Thousands of homes near Los Angeles were evacuated as two massive wildfires raged in tinder-dry hills and drought-parched canyons north of the city. Flames raced down a steep hillside "like a freight train," leaving smouldering remains of homes, and a burned body was found in one neighbourhood swept by the flames. LA County fire Chief Daryl Osby said: "For this time of year, it's the most extreme fire behaviour I've seen in my 32-year career."

"The fire's just doing what it wants right now," US Forest Service spokesman Nathan Judy said. "We have to stick back, let it do what it wants to and attack it where we can." The so-called Sand Fire has ripped through brush withered by days of 100-degree temperatures and years of drought. Whipped up by strong winds, the fire gained ferocious new power two days after it broke out, sending so much smoke in the air that planes dropping water on it had to be grounded.

"It started consuming houses that were non-defendable," Los Angeles County Deputy Fire Chief John Tripp said, describing the flames as charging through terrain "like a freight train."

The body of a man was discovered in a burned car outside a home on Iron Canyon Road in Santa Clarita, and detectives are trying to determine whether the person was killed by the blaze or another cause, Los Angeles County sheriff's Lt Rob Hahnlein said. The home also may have burned, he said.

The Southern California blaze has blackened at least 46 square miles of brush near the city of Santa Clarita. Osby said the size estimate could grow considerably once better assessment is done.

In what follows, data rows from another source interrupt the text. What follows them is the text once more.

Lemma trailer_loop_ensures fuel response chunk_begin :
  (length response < fuel + chunk_begin)%nat -> (0 < fuel)%nat ->
  ensures (trailer_loop fuel response chunk_begin) (fun p => (p <= length response)%nat).
Proof.
  revert chunk_begin. induction fuel as [|fuel IH]; intros chunk_begin Hf Hp; [lia|].
  cbn [trailer_loop].
  destruct (find_crlf response chunk_begin) as [trailer_end|] eqn:E; [|apply ensures_fail].
  apply find_crlf_bound in E. destruct (Nat.eqb_spec trailer_end chunk_begin) as [->|Hne]; [simpl; lia|].
  destruct (find _ _ _); [|apply ensures_fail]. apply IH; lia.
Qed.

Lemma take_sublist {A} n m (l : list A) : (n <= m)%nat -> sublist (take n l) (take m l).
Proof. intros H. replace n with (Nat.min n m) by lia. rewrite <- take_take. apply sublist_take. Qed.

Lemma chunk_loop_ensures fuel response chunk_begin decoded :
  (length response < fuel + chunk_begin)%nat -> (0 < fuel)%nat ->
  sublist decoded (take chunk_begin response) ->
  ensures (chunk_loop fuel response chunk_begin decoded) (fun body => sublist body response).
Proof.
  revert chunk_begin decoded. induction fuel as [|fuel IH]; intros chunk_begin decoded Hf Hp Hs; [lia|].
  cbn [chunk_loop].
  destruct (find_crlf response chunk_begin) as [line_end|] eqn:E; [|apply ensures_fail].
  apply find_crlf_bound in E.
  destruct (parse_chunk_size _) as [chunk_size|] eqn:Hsize; [|apply ensures_fail].
  apply parse_int_range in Hsize; [|done].
  cbv zeta. destruct (Z.eqb_spec chunk_size 0) as [->|Hne].
  - eapply ensures_bind; [apply trailer_loop_ensures; lia|]. intros p _.
    destruct (negb _); [apply ensures_fail|]. cbn. etrans; [exact Hs|]. apply sublist_take.
  - destruct (_ || _) eqn:B; [apply ensures_fail|].
    apply orb_false_iff in B as [B1%Z.ltb_ge B2%Z.ltb_ge].
    eapply ensures_bind; [apply ensures_slice; lia|]. intros chunk ->.
    eapply ensures_bind; [apply ensures_byte_at; lia|]. intros first _.
    apply (ensures_bind _ _ (fun _ => True)).
    { destruct (negb (is_char first ch_cr)); [done|]. apply ensures_byte_at. lia. }
    intros second _. destruct (_ || _); [apply ensures_fail|].
    apply IH; [lia|lia|]. etrans; [|apply (take_sublist (line_end + 2 + Z.to_nat chunk_size)); lia].
    rewrite <- take_take_drop. apply sublist_app; [|done].
    etrans; [exact Hs|]. apply take_sublist. lia.
Qed.

Lemma message_loop_ensures fuel response message_begin :
  (length response < fuel + message_begin)%nat -> (0 < fuel)%nat ->
  ensures (message_loop fuel response message_begin) (fun body => sublist body response).
Proof.
  revert message_begin. induction fuel as [|fuel IH]; intros message_begin Hf Hp; [lia|].
  cbn [message_loop].
  destruct (find_crlf response message_begin) as [status_end|] eqn:E; [|apply ensures_fail].
  apply find_crlf_bound in E.
  apply ensures_check_bind. intros status _.
  eapply ensures_bind; [apply header_loop_ensures; lia|]. intros [f line_begin] Hb. cbn [fst snd] in *.
  cbv zeta. destruct (_ && _).
  - destruct (_ || _); [apply ensures_fail|]. destruct (_ <=? _)%nat; [apply ensures_fail|].
    apply IH; lia.
  - apply ensures_check_bind. intros _ _.
    unfold message_body. destruct (negb (chunked f)).
    + destruct (match content_length f with Some _ => _ | None => _ end); [apply ensures_fail|].
      unfold slice. rewrite (proj2 (Nat.leb_le _ _)) by lia. cbn. unfold substr.
      etrans; [apply sublist_take|apply sublist_drop].
    + destruct (content_length f); [apply ensures_fail|].
      apply chunk_loop_ensures; [lia|lia|]. apply sublist_nil_l.
Qed.

(** ** Responses as a server writes them

    A specification: interim responses, a final status, headers around the one
    that frames the body, and the body. *)

Definition crlf : text := [ch_cr; ch_lf].

Definition with_crlf (l : text) : text := l ++ crlf.

Definition one_line (l : text) : bool := bool_decide (ch_cr ∉ l).

Definition status_text (status : Z) (reason : option text) : text :=
  lit "HTTP/1.1 " ++ to_decimal status ++
  match reason with Some reason => " "%char :: reason | None => [] end.

Definition header_text (header : text * text) : text := header.1 ++ ":"%char :: header.2.

(** A header that does not frame the body. *)
Definition header_ok (header : text * text) : bool :=
  one_line header.1 && one_line header.2 && bool_decide (":"%char ∉ header.1) &&
  negb (empty (trim_whitespace header.1)) &&
  negb (equals_ignore_case (trim_whitespace header.1) (lit "Content-Length")) &&
  negb (equals_ignore_case (trim_whitespace header.1) (lit "Transfer-Encoding")).

Record http_interim := Http_interim {
  interim_status : Z;
  interim_reason : option text;
  interim_headers : list (text * text)
}.

Definition reason_ok (reason : option text) : bool :=
  match reason with Some reason => one_line reason | None => true end.

Definition interim_ok (m : http_interim) : bool :=
  (100 <=? interim_status m) && (interim_status m <? 200) && reason_ok (interim_reason m) &&
  forallb header_ok (interim_headers m).

Definition encode_interim (m : http_interim) : text :=
  with_crlf (status_text (interim_status m) (interim_reason m)) ++
  concat ((fun h => with_crlf (header_text h)) <$> interim_headers m) ++ crlf.

(** A chunk: the number of hexadecimal digits of its size, and an extension. *)
Record http_chunk := Http_chunk {
  chunk_digits : nat;
  chunk_extension : option text;
  chunk_data : text
}.

Definition extension_text (extension : option text) : text :=
  match extension with Some extension => ";"%char :: extension | None => [] end.

Definition encode_chunk (c : http_chunk) : text :=
  with_crlf (hex_text (chunk_digits c) (Z.of_nat (length (chunk_data c))) ++
             extension_text (chunk_extension c)) ++
  with_crlf (chunk_data c).

Definition chunk_ok (c : http_chunk) : bool :=
  negb (empty (chunk_data c)) && (chunk_digits c <=? 16)%nat &&
  (Z.of_nat (length (chunk_data c)) <? 16 ^ Z.of_nat (chunk_digits c)) && reason_ok (chunk_extension c).

Inductive http_body :=
  | Body_to_end (data : text)
  | Body_of_length (data : text)
  | Body_chunked (chunks : list http_chunk) (extension : option text) (trailers : list (text * text)).

Definition body_headers (b : http_body) : list text :=
  match b with
  | Body_to_end _ => []
  | Body_of_length data => [lit "Content-Length: " ++ to_decimal (Z.of_nat (length data))]
  | Body_chunked _ _ _ => [lit "Transfer-Encoding: chunked"]
  end.

Definition encode_body (b : http_body) : text :=
  match b with
  | Body_to_end data | Body_of_length data => data
  | Body_chunked chunks extension trailers =>
      concat (encode_chunk <$> chunks) ++ with_crlf (lit "0" ++ extension_text extension) ++
      concat ((fun h => with_crlf (header_text h)) <$> trailers) ++ crlf
  end.

Definition body_data (b : http_body) : text :=
  match b with
  | Body_to_end data | Body_of_length data => data
  | Body_chunked chunks _ _ => concat (chunk_data <$> chunks)
  end.

Definition body_ok (b : http_body) : bool :=
  match b with
  | Body_to_end _ => true
  | Body_of_length data => Z.of_nat (length data) <=? size_max
  | Body_chunked chunks extension trailers =>
      forallb chunk_ok chunks && reason_ok extension &&
      forallb (fun h => one_line h.1 && one_line h.2 && bool_decide (":"%char ∉ h.1)) trailers
  end.

Record http_final := Http_final {
  status : Z;
  reason : option text;
  headers_before : list (text * text);
  headers_after : list (text * text);
  body : http_body
}.

Definition final_ok (m : http_final) : bool :=
  (200 <=? status m) && (status m <=? 599) && reason_ok (reason m) &&
  forallb header_ok (headers_before m) && forallb header_ok (headers_after m) && body_ok (body m).

Definition encode_final (m : http_final) : text :=
  with_crlf (status_text (status m) (reason m)) ++
  concat (with_crlf <$> (header_text <$> headers_before m) ++ body_headers (body m) ++
                        (header_text <$> headers_after m)) ++ crlf ++
  encode_body (body m).

(** ** Lines in the response *)

Lemma crlf_in_line l rest : ch_cr ∉ l -> crlf_in (l ++ crlf ++ rest) = Some (length l).
Proof.
  induction l as [|a l IH]; intros H; [done|]. rewrite not_elem_of_cons in H. destruct H as [Ha H].
  destruct l as [|b l].
  - cbn. by rewrite (proj2 (is_char_false a ch_cr)) by done.
  - change ((a :: b :: l) ++ crlf ++ rest) with (a :: b :: l ++ crlf ++ rest).
    rewrite crlf_in_cons, (proj2 (is_char_false a ch_cr)) by done. cbn [andb].
    change (b :: l ++ crlf ++ rest) with ((b :: l) ++ crlf ++ rest). by rewrite IH.
Qed.

Lemma find_crlf_line before l rest :
  ch_cr ∉ l ->
  find_crlf (before ++ with_crlf l ++ rest) (length before) = Some (length before + length l)%nat.
Proof.
  intros H. unfold find_crlf, with_crlf. rewrite drop_app_length, <- app_assoc.
  by rewrite crlf_in_line.
Qed.

Lemma substr_line before l rest :
  substr (length before) (length before + length l - length before) (before ++ with_crlf l ++ rest) = l.
Proof.
  unfold substr, with_crlf. rewrite drop_app_length, <- app_assoc.
  replace (length before + length l - length before)%nat with (length l) by lia.
  apply take_app_length.
Qed.

(** The header loop performs the effect of each line in turn. *)
Fixpoint header_lines (lines : list text) (f : framing) : result framing :=
  match lines with
  | [] => Value f
  | l :: lines => f ← header_line l f; header_lines lines f
  end.

Lemma header_loop_lines lines before rest fuel f f' :
  Forall (fun l => (ch_cr ∉ l) /\ l <> []) lines ->
  header_lines lines f = Value f' -> (length lines < fuel)%nat ->
  header_loop fuel (before ++ concat (with_crlf <$> lines) ++ crlf ++ rest) (length before) f =
  mret (f', length (before ++ concat (with_crlf <$> lines) ++ crlf)).
Proof.
  intros Hok. revert before fuel f. induction Hok as [|l lines [Hl Hne] _ IH];
    intros before fuel f Hf Hfuel; (destruct fuel as [|fuel]; [simpl in *; lia|]); cbn [header_loop].
  - cbn [fmap list_fmap concat app]. change (crlf ++ rest) with (with_crlf [] ++ rest).
    rewrite find_crlf_line by by apply not_elem_of_nil.
    rewrite Nat.add_0_r, Nat.eqb_refl. cbn in Hf. injection Hf as <-.
    rewrite length_app. done.
  - cbn [fmap list_fmap concat]. rewrite <- app_assoc.
    rewrite find_crlf_line by done.
    destruct (Nat.eqb_spec (length before + length l) (length before)).
    { destruct l; [done|]. simpl in *. lia. }
    rewrite substr_line. cbn [header_lines] in Hf.
    destruct (header_line l f) as [f1|e]; [|done]. cbn [mbind result_bind checked_bind check] in Hf |- *.
    replace (length before + length l + 2)%nat with (length (before ++ with_crlf l))
      by (unfold with_crlf; rewrite !length_app; simpl; lia).
    rewrite (app_assoc before (with_crlf l)). rewrite IH by (done || simpl in *; lia).
    by rewrite <- !app_assoc.
Qed.

(** ** What each line says *)

Lemma header_line_other h f : header_ok h = true -> header_line (header_text h) f = Value f.
Proof.
  unfold header_ok. rewrite !andb_true_iff, !negb_true_iff. intros [[[[_ Hc] Hn] H1] H2].
  apply bool_decide_eq_true in Hc. destruct (find_app_parts ":"%char h.1 h.2 Hc) as (Hf & Hs & _).
  unfold header_line, header_text. by rewrite Hf, Hs, Hn, H1, H2.
Qed.

Lemma header_text_line h : header_ok h = true -> (ch_cr ∉ header_text h) /\ header_text h <> [].
Proof.
  unfold header_ok, one_line. rewrite !andb_true_iff, !bool_decide_eq_true. intros [[[[[H1 H2] _] _] _] _].
  unfold header_text. split; [|by destruct h.1].
  by rewrite not_elem_of_app, not_elem_of_cons.
Qed.

Lemma header_lines_app a b f :
  header_lines (a ++ b) f = (f ← header_lines a f; header_lines b f).
Proof.
  revert f. induction a as [|l a IH]; intros f; [done|]. cbn [app header_lines].
  destruct (header_line l f); [|done]. cbn. apply IH.
Qed.

Lemma header_lines_other hs f :
  forallb header_ok hs = true -> header_lines (header_text <$> hs) f = Value f.
Proof.
  induction hs as [|h hs IH]; [done|]. cbn [forallb]. intros [Hh H]%andb_true_iff.
  cbn [fmap list_fmap header_lines]. rewrite header_line_other by done. by apply IH.
Qed.

Lemma numeric_no_cr base l : numeric base l = true -> ch_cr ∉ l.
Proof.
  intros H%numeric_not_blank Hin. rewrite Forall_forall in H. by apply H in Hin.
Qed.

Lemma content_length_line n f :
  0 <= n <= size_max -> content_length f = None ->
  header_line (lit "Content-Length: " ++ to_decimal n) f = Value (Framing (chunked f) (Some n)).
Proof.
  intros Hn Hf. pose proof (proj1 Hn) as Hn0. unfold header_line.
  change (lit "Content-Length: " ++ to_decimal n) with
    (lit "Content-Length" ++ ":"%char :: (" "%char :: to_decimal n)).
  destruct (find_app_parts ":"%char (lit "Content-Length") (" "%char :: to_decimal n)) as (Hfi & Hs & Hr);
    [by_compute|].
  rewrite Hfi, Hs, Hr. cbv zeta.
  change (trim_whitespace (lit "Content-Length")) with (lit "Content-Length").
  change (empty (lit "Content-Length")) with false.
  change (equals_ignore_case (lit "Content-Length") (lit "Content-Length")) with true. cbv iota.
  assert (trim_whitespace (" "%char :: to_decimal n) = to_decimal n) as ->.
  { change (" "%char :: to_decimal n) with ([" "%char] ++ to_decimal n).
    rewrite <- (app_nil_r (to_decimal n)) at 1. unfold trim_whitespace. apply trim_app.
    - by constructor.
    - by apply trimmed_Forall, (numeric_not_blank 10), numeric_to_decimal.
    - constructor. }
  rewrite parse_int_numeric, numeral_to_decimal by (try apply numeric_to_decimal; lia).
  by rewrite (proj2 (Z.leb_le _ _)), Hf by lia.
Qed.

The fire destroyed film sets at Sable Ranch in Santa Clarita, which has Old West-style buildings used for film locations. It also forced a non-profit sanctuary for rescued exotic creatures to evacuate 340 of its more than 400 animals, including Bengal tigers and a mountain lion. "It was a horrific firestorm," owner Derek Hunt told KABC-TV. "At some point, you know you're defeated and you have to step back and save what you can. We fought as best as we could."

About 300 miles up the coast, crews were battling another fire spanning more than 17 square miles that destroyed six homes and forced evacuations outside the scenic Big Sur region.